(** Which variable argument an integer conversion fetches, and its base. *)
Definition int_conv (ch lm : Z) (ap : list va) : option (outcome (Z * list va) * Z) :=
  if (ch =? 100) && (lm =? 0) then Some (va_int ap, 10)
  else if (ch =? 100) && (lm =? 108) then Some (va_long ap, 10)
  else if (ch =? 100) && (lm =? 122) then Some (va_long ap, 10)
  else if (ch =? 100) && (lm =? 113) then Some (va_long ap, 10)
  else if ((ch =? 120) || (ch =? 117)) && (lm =? 0) then Some (va_unsigned ap, if ch =? 120 then 16 else 10)
  else if ((ch =? 120) || (ch =? 117)) && ((lm =? 108) || (lm =? 122)) then
    Some (va_ulong ap, if ch =? 120 then 16 else 10)
  else None.

(** [i += c_itoa(buf + i, buf_size - i, num, ...)]; the parameter [num] of
    [c_itoa] is an [int64_t]. *)
Definition add_itoa (buf_size : Z) (b : list Z) (i num base flags width : Z) : outcome (list Z * Z) :=
  '(b, n) ← c_itoa b i (u64 (buf_size - i)) (s64 num) base flags width;
  i ← int (i + n);
  mret (b, i).

Definition c_vsnprintf (b : list Z) (buf_size : Z) (fmt : list Z) (ap : list va) : outcome (list Z * Z) :=
  let fmt := fmt ++ [0] in
  '(b, i) ← loop (S (length fmt)) (fun '(b, i, f, ap) =>
      ch ← rd fmt f; let f := f + 1 in
      if ch =? 0 then mret (inr (b, i)) else
      if negb (ch =? 37) then
        '(b, i) ← C_SNPRINTF_APPEND_CHAR 0 buf_size b i ch; mret (inl (b, i, f, ap))
      else
        cv ← parse_conv fmt f ap;
        let ch := cv_ch cv in let f := cv_next cv in let ap := cv_ap cv in
        if ch =? 115 then
          '(s, ap) ← va_str ap;
          '(b, i) ← append_str 0 buf_size b i (field_width cv) (precision cv) s;
          mret (inl (b, i, f, ap))
        else if ch =? 99 then
          '(ch, ap) ← va_int ap;
          '(b, i) ← C_SNPRINTF_APPEND_CHAR 0 buf_size b i ch; mret (inl (b, i, f, ap))
        else match int_conv ch (len_mod cv) ap with
        | Some (arg, base) =>
            '(num, ap) ← arg;
            '(b, i) ← add_itoa buf_size b i num base (cv_flags cv) (field_width cv);
            mret (inl (b, i, f, ap))
        | None =>
            if ch =? 112 then
              '(num, ap) ← va_ulong ap;
              '(b, i) ← C_SNPRINTF_APPEND_CHAR 0 buf_size b i 48;
              '(b, i) ← C_SNPRINTF_APPEND_CHAR 0 buf_size b i 120;
              '(b, i) ← add_itoa buf_size b i num 16 (cv_flags cv) 0;
              mret (inl (b, i, f, ap))
            else Fault Aborted
        end) (b, 0, 0, ap);
  b ← (if buf_size >? 0 then wr b (if i <? s32 buf_size then i else s32 buf_size - 1) 0 else mret b);
  mret (b, i).

Definition c_snprintf (b : list Z) (buf_size : Z) (fmt : list Z) (args : list va) : outcome (list Z * Z) :=
  '(b, result) ← c_vsnprintf b buf_size fmt args;
  mret (b, result).

Example snprintf_ex1 :
  c_snprintf (replicate 20 7) 20 (lit "%d-%05x|%.*s|%c") [VInt (-42); VInt 255; VInt 3; VStr (Some (lit "abcdef")); VInt 33]
  = Ret (lit "-42-000ff|abc|!" ++ [0; 7; 7; 7; 7], 15).
Proof. vm_compute. reflexivity. Qed.
Example snprintf_truncates :
  c_snprintf (replicate 6 7) 4 (lit "%s%d") [VStr (Some (lit "ab" ++ [0])); VInt 123456] = Ret (lit "ab1" ++ [0; 7; 7], 8).
Proof. vm_compute. reflexivity. Qed.
(** A width without a precision pads by the whole width, whatever the length. *)
Example snprintf_width : c_snprintf (replicate 9 7) 9 (lit "%4s") [VStr (Some (lit "ab" ++ [0]))]
  = Ret (lit "    ab" ++ [0; 7; 7], 6).
Proof. vm_compute. reflexivity. Qed.
(** An unsigned long with the top bit set prints as a negative number. *)
Example snprintf_ulong : c_snprintf (replicate 24 7) 24 (lit "%lu") [VLong (2 ^ 64 - 1)]
  = Ret (lit "-1" ++ [0] ++ replicate 21 7, 2).
Proof. vm_compute. reflexivity. Qed.

(** ** A renderer without a buffer

    The characters the format produces, all of them; the count must still fit
    in an [int]. *)

Definition emit (out : list Z) (ch : Z) : outcome (list Z) :=
  _ ← int (size out + 1); mret (out ++ [u8 ch]).

Definition render_int (out : list Z) (num base flags width : Z) : outcome (list Z) :=
  '(tmp, k) ← c_itoa_tmp (s64 num) base flags width;
  _ ← int (size out + k);
  mret (out ++ map u8 (rev (take (Z.to_nat k) tmp))).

■ Problem to work on
The reply should consist solely of the lines above from the one that has "else if (ch =? 100) && (lm =? 108)" through the one that has "cv ← parse_conv fmt f ap;", reproduced exactly.

■ Exercise answer
  else if (ch =? 100) && (lm =? 108) then Some (va_long ap, 10)
  else if (ch =? 100) && (lm =? 122) then Some (va_long ap, 10)
  else if (ch =? 100) && (lm =? 113) then Some (va_long ap, 10)
  else if ((ch =? 120) || (ch =? 117)) && (lm =? 0) then Some (va_unsigned ap, if ch =? 120 then 16 else 10)
  else if ((ch =? 120) || (ch =? 117)) && ((lm =? 108) || (lm =? 122)) then
    Some (va_ulong ap, if ch =? 120 then 16 else 10)
  else None.

(** [i += c_itoa(buf + i, buf_size - i, num, ...)]; the parameter [num] of
    [c_itoa] is an [int64_t]. *)
Definition add_itoa (buf_size : Z) (b : list Z) (i num base flags width : Z) : outcome (list Z * Z) :=
  '(b, n) ← c_itoa b i (u64 (buf_size - i)) (s64 num) base flags width;
  i ← int (i + n);
  mret (b, i).

Definition c_vsnprintf (b : list Z) (buf_size : Z) (fmt : list Z) (ap : list va) : outcome (list Z * Z) :=
  let fmt := fmt ++ [0] in
  '(b, i) ← loop (S (length fmt)) (fun '(b, i, f, ap) =>
      ch ← rd fmt f; let f := f + 1 in
      if ch =? 0 then mret (inr (b, i)) else
      if negb (ch =? 37) then
        '(b, i) ← C_SNPRINTF_APPEND_CHAR 0 buf_size b i ch; mret (inl (b, i, f, ap))
      else
        cv ← parse_conv fmt f ap;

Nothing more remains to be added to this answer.